Biologically plausible artificial networks of neurons take a number of different forms in current research. A researcher's choice of approach relates to which of the biological factors they wish to mimic most strongly. Convolutional neural networks (CNN), for example, are based on the visual cortex. Spiking neural networks (SNN), based on the brain’s asynchronous processing, allow each neuron to fire independently of the others and offer a greater efficiency than synchronous networks. SNN is the architecture used by the SpiNNAker project at the University of Manchester,⁷ as well as by IBM (the TrueNorth chip) and Intel (the Loihi chip).

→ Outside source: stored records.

(** The row a tick is stored as by the connector of [sym]. *)
Definition to_row (sym : string) (t : tick) : stored :=
  mkStored (tick_ts t) sym (tick_price t) (tick_size t).

(** The trades of an inbox that the loop reads before it ends: those that
    come before the first message whose handling raises. *)
Fixpoint read_ticks (inbox : list frame) : list tick :=
  match inbox with
  | [] => []
  | message :: rest =>
      match decode message with
      | Raise _ => []
      | Ok None => read_ticks rest
      | Ok (Some t) => t :: read_ticks rest
      end
  end.

Definition session_ticks (s : session) : list tick :=
  match s with
  | Refused _ => []
  | Opened inbox _ => read_ticks inbox
  end.

End WithRuntime.

(** The way the network ends a connection attempt is no exception outside
    [Exception]. *)
Definition ends_in_Exception (s : session) : bool :=
  match s with
  | Refused e => is_Exception e
  | Opened _ None => true
  | Opened _ (Some e) => is_Exception e
  end.

End Ingestor.

(* ===================================================================== *)
(** ** Sample data *)
(* ===================================================================== *)

Module Sample.

Import Pandas.

(** A parser that reads no text: the sample frames hold timestamps. *)
Definition no_text (s : string) : option Timestamp := None.

(** 2024-01-01 09:00:00 UTC. *)
Definition nine_oclock : Timestamp := 1704099600 * Engine.one_second.

(** One BTC tick and one ETH tick at 09:00:00, priced 100 and 50. *)
Definition one_tick_each : Engine.DataFrame :=
  [ Engine.mkTick (Engine.TsStamp nine_oclock) "btcusdt" 100%float 0.5%float;
    Engine.mkTick (Engine.TsStamp nine_oclock) "ethusdt" 50%float 2%float ].

(** Ticks of both symbols over six seconds; ETH alone trades in the fifth. *)
Definition six_seconds : Engine.DataFrame :=
  let at_ (s ns : Z) := Engine.TsStamp (nine_oclock + s * Engine.one_second + ns) in
  [ Engine.mkTick (at_ 0 0) "BTCUSDT" 100%float 1%float;
    Engine.mkTick (at_ 0 5) "ETHUSDT" 50%float 1%float;
    Engine.mkTick (at_ 1 3) "BTCUSDT" 101%float 1%float;
    Engine.mkTick (at_ 1 5) "ETHUSDT" 52%float 1%float;
    Engine.mkTick (at_ 3 3) "btcusdt" 103%float 1%float;
    Engine.mkTick (at_ 3 5) "ethusdt" 51%float 1%float;
    Engine.mkTick (at_ 3 7) "btcusdt" 104%float 1%float;
    Engine.mkTick (at_ 4 5) "ethusdt" 51%float 1%float;
    Engine.mkTick (at_ 5 7) "btcusdt" 104%float 1%float;
    Engine.mkTick (at_ 5 5) "ethusdt" 55%float 1%float ].

(** Ticks of BTC only. *)
Definition btc_only : Engine.DataFrame :=
  [ Engine.mkTick (Engine.TsStamp nine_oclock) "btcusdt" 100%float 0.5%float;
    Engine.mkTick (Engine.TsText "not a time") "btcusdt" 101%float 0.5%float ].

(** A frame whose [ts] column is still text. *)
Definition text_frame : Engine.DataFrame :=
  [ Engine.mkTick (Engine.TsText "2024-01-01T14:30:00+05:30") "btcusdt" 100%float 0.5%float ].

(** One bar per symbol, as [resample_data] returns them. *)
Definition bars_btc : LiveView.Resampled := LiveView.Bars [(nine_oclock, (100%float, 0.5%float))].
Definition bars_eth : LiveView.Resampled := LiveView.Bars [(nine_oclock, (50%float, 2%float))].

(** A regression that reports the slope 2. *)
Definition slope_two (df : Series (float * float)) : result float := Ok 2%float.

(** The readings of the numerals that occur in [trade_doc]. *)
Definition read_float (s : string) : option float :=
  if String.eqb s "100.00" then Some 100%float
  else if String.eqb s "0.500" then Some 0.5%float
  else None.

(** The rendering of the one instant that occurs in [trade_doc]. *)
Definition render_time (x : float) : result string :=
  if PrimFloat.eqb x 1704099600%float then Ok "2024-01-01T14:30:00+05:30"%string
  else Raise OverflowError.

(** A trade message of the feed. *)
Definition trade_doc : Ingestor.json :=
  Ingestor.JDict
    [ ("e"%string, Ingestor.JStr "trade");
      ("E"%string, Ingestor.JInt 1704099600004);
      ("s"%string, Ingestor.JStr "BTCUSDT");
      ("t"%string, Ingestor.JInt 12345);
      ("p"%string, Ingestor.JStr "100.00");
      ("q"%string, Ingestor.JStr "0.500");
      ("T"%string, Ingestor.JInt 1704099600000);
      ("m"%string, Ingestor.JBool true) ].

(** The row that [trade_doc] is stored as. *)
Definition trade_row : Ingestor.stored :=
  Ingestor.mkStored "2024-01-01T14:30:00+05:30" "btcusdt" 100%float 0.5%float.

(** A thousand messages that are not JSON. *)
Definition garbage : list Ingestor.frame := repeat (Ingestor.Garbled "<html>") 1000.

(** The table and the trace before the connector starts. *)
Definition fresh : Ingestor.world := Ingestor.mkWorld [] [].

(** The thousand messages of [garbage], one per connection. *)
Definition one_per_connection : list Ingestor.session :=
  map (fun m => Ingestor.Opened [m] None) garbage.

(** A refused connection, a connection that delivers garbage, one that is
    lost after a trade, and one that closes normally after a trade. *)
Definition rough_feed : list Ingestor.session :=
  [ Ingestor.Refused OSError;
    Ingestor.Opened [Ingestor.Garbled "<html>"; Ingestor.Doc trade_doc] None;
    Ingestor.Opened [Ingestor.Doc trade_doc] (Some ConnectionClosed);
    Ingestor.Opened [Ingestor.Doc trade_doc] None ].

There is also some interest in using photonics, rather than electronics, in neuromorphic networks.⁸,⁹ Different hardware configurations seem to provide different capabilities. Intel’s Loihi is highly configurable for specialised applications,¹⁰ for example, and IBM’s TrueNorth is particularly suited to high-speed and low-energy image processing and classification tasks.¹¹

In addition to these mainstream efforts, there are several alternative technological approaches. Some emerging architectures involve memristors, for example, which are simple transistor-like components that have variable resistance and the ability to store multiple memory states. Several dozen AI start-ups are also developing different architectures. It is not yet clear how soon — or indeed whether — we will begin to see convergence between these efforts. To mimic the brain, all will need to find ways to efficiently integrate learning and memory in hardware elements.